|Authors||A. Bergersen, M. Mortensen and K. Valen-Sendstad|
|Title||The FDA nozzle benchmark: “In theory there is no difference between theory and practice, but in practice there is”|
|Project(s)||Center for Cardiological Innovation (SFI), Department of Computational Physiology|
|Publication Type||Journal Article|
|Year of Publication||2018|
|Journal||International Journal for Numerical Methods in Biomedical Engineering|
The utility of flow simulations relies on the robustness of computational fluid dynamics (CFD) solvers and reproducibility of results. The aim of this study was to validate the Oasis CFD solver against in vitro experimental measurements of jet breakdown location from the FDA nozzle benchmark at Reynolds number 3500, which is in the particularly challenging transitional regime.
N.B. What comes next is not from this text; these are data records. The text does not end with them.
(* ===== verification/Devfs.v ===== *)
(** * Devfs: fs/devfs.c, kernel/devices.c and include/depthos/dev.h

    The device table and the file system that shows it.  Devices are named by
    their address; their entry points are Section variables. *)
From S2P Require Import Prelude CString Vfs.

Definition MAX_DEVICES := 1024.

(** What the code reads and writes of a device itself. *)
Record device := Device { d_name : list Z; d_class : Z; d_idx : Z }.
Definition with_idx (i : Z) (d : device) := Device (d_name d) (d_class d) i.

(** [devices] are the addresses in [devices[0 .. device_count)];
    [devfs_files] those in use of the static array of nodes. *)
Record devs := Devs { devices : list Z; dev_store : gmap Z device; devfs_files : list fs_node }.

Section devfs_calls.
  Context {S : Type}.
  (** A device's entry point, applied to its arguments; [None] is NULL. *)
  Implicit Types op : option (S -> option (S * Z)).
Definition devfs_read op (s : S) : option (S * Z) := match op with None => Some (s, - ENIMPL) | Some f => f s end.
Definition devfs_write op (s : S) : option (S * Z) := match op with None => Some (s, - ENIMPL) | Some f => f s end.
Definition devfs_ioctl op (s : S) : option (S * Z) := match op with None => Some (s, - ENIMPL) | Some f => f s end.
Definition devfs_seek op (s : S) : option (S * Z) := match op with None => Some (s, - ENIMPL) | Some f => f s end.
Definition devfs_mmap op (s : S) : option (S * Z) := match op with Some f => f s | None => Some (s, ENIMPL) end.
End devfs_calls.

(** The index of the file with this name, -1 for none; [path] begins with the
    separator that is skipped. *)
Fixpoint devfs_find (fs : list fs_node) (p : list Z) (i : Z) : option Z :=
  match fs with
  | [] => Some (-1)
  | f :: fs => e ← streq (name f) p; if (e : bool) then Some i else devfs_find fs p (i + 1)
  end.
Definition devfs_open (s : devs) (p : list Z) : option Z := devfs_find (devfs_files s) (tail p) 0.

(** The copy of "/dev/" and the name, in the allocation [garbage]. *)
Definition devfs_path (garbage n : list Z) : option (list Z) :=
  l ← strlen n;
  d ← memcpy garbage (str "/dev/") 5;
  at_off (fun d => memcpy d n (Z.to_nat (l + 1))) d 5.
Definition devfs_register (garbage : list Z) (ops_addr : Z) (s : devs) (n : list Z) (d : Z) : option devs :=
  if MAX_DEVICES <=? zlen (devfs_files s) then Some s else
  p ← devfs_path garbage n;
  Some (Devs (devices s) (dev_store s)
          (devfs_files s ++ [FsNode n p FS_DEV 0 0 false 0 0 0 ops_addr d 0 0 0 false])).

(** The results are the buffer, [*off] and the count. *)
Definition null_write (n off : Z) : Z * Z := (u32 (off + n), 0).
Definition null_read (buffer : list Z) (n off : Z) : option (list Z * Z * Z) :=
  b ← memset buffer 0 (Z.to_nat n); Some (b, u32 (off + n), n).

(** The number of registered devices of a class. *)
Fixpoint count_class (l : list Z) (st : gmap Z device) (c : Z) : option Z :=
  match l with
  | [] => Some 0
  | a :: l => d ← st !! a; k ← count_class l st c; Some (k + b2z (d_class d =? c))
  end.
Definition register_device (garbage : list Z) (ops_addr : Z) (s : devs) (dev : Z) : option devs :=
  if MAX_DEVICES <=? zlen (devices s) then Some s else
  d ← dev_store s !! dev;
  idx ← count_class (devices s) (dev_store s) (d_class d);
  devfs_register garbage ops_addr
    (Devs (devices s ++ [dev]) (<[dev := with_idx (u16 idx) d]> (dev_store s)) (devfs_files s)) (d_name d) dev.

Fixpoint get_device_loop (l : list Z) (st : gmap Z device) (n : list Z) : option Z :=
  match l with
  | [] => Some 0
  | a :: l => d ← st !! a; e ← streq n (d_name d); if (e : bool) then Some a else get_device_loop l st n
  end.
Definition get_device (s : devs) (n : list Z) : option Z := get_device_loop (devices s) (dev_store s) n.

Definition dev_impl_seek_zero (whence p : Z) : Z * Z :=
  if (whence =? SEEK_SET) || (whence =? SEEK_CUR) || (whence =? SEEK_END) then (0, 0) else (p, - EINVAL).

(** ** Device numbers *)
Definition class_members (l : list Z) (st : gmap Z device) (c : Z) : list device :=
  filter (fun d => d_class d = c) (omap (fun a => st !! a) l).

(** Every device is there once, and those of a class are numbered in the
    order of their registration. *)
Record devs_ok (s : devs) : Prop := DevsOk {
  do_nodup : NoDup (devices s);
  do_store : forall a, a ∈ devices s -> is_Some (dev_store s !! a);
  do_count : zlen (devices s) <= MAX_DEVICES;
  do_files : zlen (devfs_files s) = zlen (devices s);
  do_numbers : forall c, d_idx <$> class_members (devices s) (dev_store s) c
                         = seqZ 0 (zlen (class_members (devices s) (dev_store s) c))
}.

Lemma count_class_spec l st c :
  (forall a, a ∈ l -> is_Some (st !! a)) -> count_class l st c = Some (zlen (class_members l st c)).
Proof.
  induction l as [|a l IH]; intros H; [done|]. simpl. destruct (H a) as [d Hd]; [set_solver|].
  rewrite Hd. cbn [mbind option_bind]. rewrite IH by set_solver. cbn [mbind option_bind].
  unfold class_members. simpl. rewrite Hd, filter_cons.
  destruct (Z.eqb_spec (d_class d) c), (decide (d_class d = c)); try done; f_equal;
    rewrite ?zlen_cons; change (list_omap Z device ?f l) with (omap (M:=list) f l); unfold b2z; lia.
Qed.

Lemma class_members_snoc l st c a d :
  a ∉ l -> class_members (l ++ [a]) (<[a := d]> st) c
  = class_members l st c ++ (if bool_decide (d_class d = c) then [d] else []).
Proof.
  intros Ha. unfold class_members. rewrite omap_app, filter_app. f_equal.
  - f_equal. clear -Ha. induction l as [|b l IH]; [done|]. simpl.
    rewrite lookup_insert_ne by set_solver. destruct (st !! b); [f_equal|]; apply IH; set_solver.
  - simpl. rewrite lookup_insert_eq, filter_cons. by case_bool_decide; destruct (decide _).
Qed.

Lemma class_members_length l st c : zlen (class_members l st c) <= zlen l.
Proof.
  unfold class_members, zlen. apply Nat2Z.inj_le. etransitivity; [apply length_filter|].
  induction l as [|a l IH]; [done|]. simpl.
  change (list_omap Z device ?f l) with (omap (M:=list) f l). destruct (st !! a); simpl; lia.
Qed.

(** Registering a device that is not registered yet gives it the number
    of its class's devices so far, shows it in the device file system, and
    keeps every device number unique within its class; a full table changes
    nothing. *)
Lemma register_device_numbers garbage ops_addr s dev d :
  devs_ok s -> dev ∉ devices s -> dev_store s !! dev = Some d ->
  (exists n, d_name d = cstring n /\ nonul n /\ zlen garbage = zlen n + 6) ->
  exists s', register_device garbage ops_addr s dev = Some s' /\ devs_ok s'
  /\ if zlen (devices s) =? MAX_DEVICES then s' = s
     else devices s' = devices s ++ [dev]
       /\ dev_store s' !! dev = Some (with_idx (zlen (class_members (devices s) (dev_store s) (d_class d))) d)
       /\ exists f, devfs_files s' = devfs_files s ++ [f] /\ name f = d_name d /\ impl f = dev /\ type f = FS_DEV
            /\ path f = str "/dev/" ++ d_name d.
Proof.
  intros [Hnd Hst Hc Hfl Hnum] Hnew Hd (n&Hn&Hnn&Hg). unfold register_device.
  destruct (MAX_DEVICES <=? zlen (devices s)) eqn:E; zbool.
  { exists s. split; [done|]. split; [by constructor|].
    destruct (Z.eqb_spec (zlen (devices s)) MAX_DEVICES); [done|lia]. }
  destruct (Z.eqb_spec (zlen (devices s)) MAX_DEVICES); [lia|].
  rewrite Hd. cbn [mbind option_bind]. rewrite count_class_spec by done. cbn [mbind option_bind].
  set (k := zlen (class_members (devices s) (dev_store s) (d_class d))).
  assert (Hk : u16 k = k).
  { pose proof (class_members_length (devices s) (dev_store s) (d_class d)).
    unfold u16, MAX_DEVICES in *. apply Z.mod_small. unfold k, zlen in *. lia. }
  rewrite Hk. unfold devfs_register. simpl. rewrite Hfl. destruct (MAX_DEVICES <=? _) eqn:?; [lia|].
  assert (Hp : devfs_path garbage (d_name d) = Some (str "/dev/" ++ d_name d)).
  { unfold devfs_path. rewrite Hn. pose proof (strlen_cstring n [] Hnn) as Hl. rewrite app_nil_r in Hl.
    rewrite Hl. cbn [mbind option_bind]. pose proof (zlen_nonneg n).
    rewrite memcpy_spec by (simpl; unfold zlen in *; lia). cbn [mbind option_bind].
    rewrite (at_off_row _ _ (cstring n)).
    - change 5 with (zlen (str "/dev/")). change (take 5 (str "/dev/")) with (str "/dev/").
      rewrite blit_at; [|unfold cstring, zlen in *; rewrite length_drop, length_app; simpl; lia].
      rewrite drop_ge, app_nil_r; [done|unfold cstring, zlen in *; rewrite length_drop, length_app; simpl; lia].
    - lia.
    - unfold cstring, zlen in *. rewrite !length_app, length_drop. simpl. lia.
    - intros x Hx. assert (Hlc : Z.to_nat (zlen n + 1) = length (cstring n))
        by (unfold cstring, zlen; rewrite length_app; simpl; lia).
      rewrite Hlc, memcpy_spec by lia. by rewrite take_ge. }
  rewrite Hp. cbn [mbind option_bind]. eexists. split; [done|]. split; [|simpl; rewrite lookup_insert_eq; eauto 10].
  constructor; simpl.
  - apply NoDup_app. split_and!; [done|set_solver|apply NoDup_singleton].
  - intros a Ha. destruct (decide (a = dev)) as [->|Hne]; [rewrite lookup_insert_eq; by eexists|].
    rewrite lookup_insert_ne by done. apply Hst. set_solver.
  - rewrite zlen_app. change (zlen [dev]) with 1. lia.
  - rewrite !zlen_app, Hfl. done.
  - intros c. rewrite class_members_snoc by done. rewrite fmap_app, zlen_app, Hnum. simpl.
    case_bool_decide as Hcl; simpl; [|by rewrite app_nil_r, Z.add_0_r].
    subst c. fold k. change (zlen [with_idx k d]) with 1. rewrite seqZ_app by (unfold k, zlen; lia).
    simpl. by rewrite Z.add_0_l.
Qed.

Definition devs_example : devs :=
  Devs [16] {[ 16 := Device (cstring (str "tty0")) 1 0; 32 := Device (cstring (str "tty1")) 1 7 ]}
    [FsNode (cstring (str "tty0")) (cstring (str "/dev/tty0")) FS_DEV 0 0 false 0 0 0 9 16 0 0 0 false].
Lemma devs_example_ok : devs_ok devs_example.
Proof.
  constructor; simpl; try done; [apply NoDup_singleton|intros a ->%list_elem_of_singleton; by eexists|].
  intros c. unfold class_members.
  change (omap _ _) with [Device (cstring (str "tty0")) 1 0]. rewrite filter_cons. by destruct (decide _).
Qed.
Lemma register_device_numbers_witness :
  exists s', register_device (replicate 10 9) 9 devs_example 32 = Some s'
    /\ dev_store s' !! 32 = Some (Device (cstring (str "tty1")) 1 1).
Proof.
  destruct (register_device_numbers (replicate 10 9) 9 devs_example 32 (Device (cstring (str "tty1")) 1 7)
    devs_example_ok) as (s'&Hr&_&_&Hs&_); [set_solver|done| |by exists s'].
  exists (str "tty1"). split_and!; [done|by repeat constructor|done].
Defined.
Simulations were performed on meshes consisting of 5, 10, 17, and 28 million (M) tetrahedra, with Δt = 10−5 seconds. The 5M and 10M simulation jets broke down in reasonable agreement with the experiments. However, the 17M and 28M simulation jets broke down further downstream. But which of our simulations are “correct”? From a theoretical point of view, they are all wrong because the jet should not break down in the absence of disturbances. The geometry is axisymmetric with no geometrical features that can generate angular velocities. A stable flow was supported by linear stability analysis. From a physical point of view, a finite amount of “noise” will always be present in experiments, which lowers transition point. To replicate noise numerically, we prescribed minor random angular velocities (approximately 0.31%), much smaller than the reported flow asymmetry (approximately 3%) and model accuracy (approximately 1%), at the inlet of the 17M simulation, which shifted the jet breakdown location closer to the measurements. Hence, the high‐resolution simulations and “noise” experiment can potentially explain discrepancies in transition between sometimes “sterile” CFD and inherently noisy “ground truth” experiments. Thus, we have shown that numerical simulations can agree with experiments, but for the wrong reasons.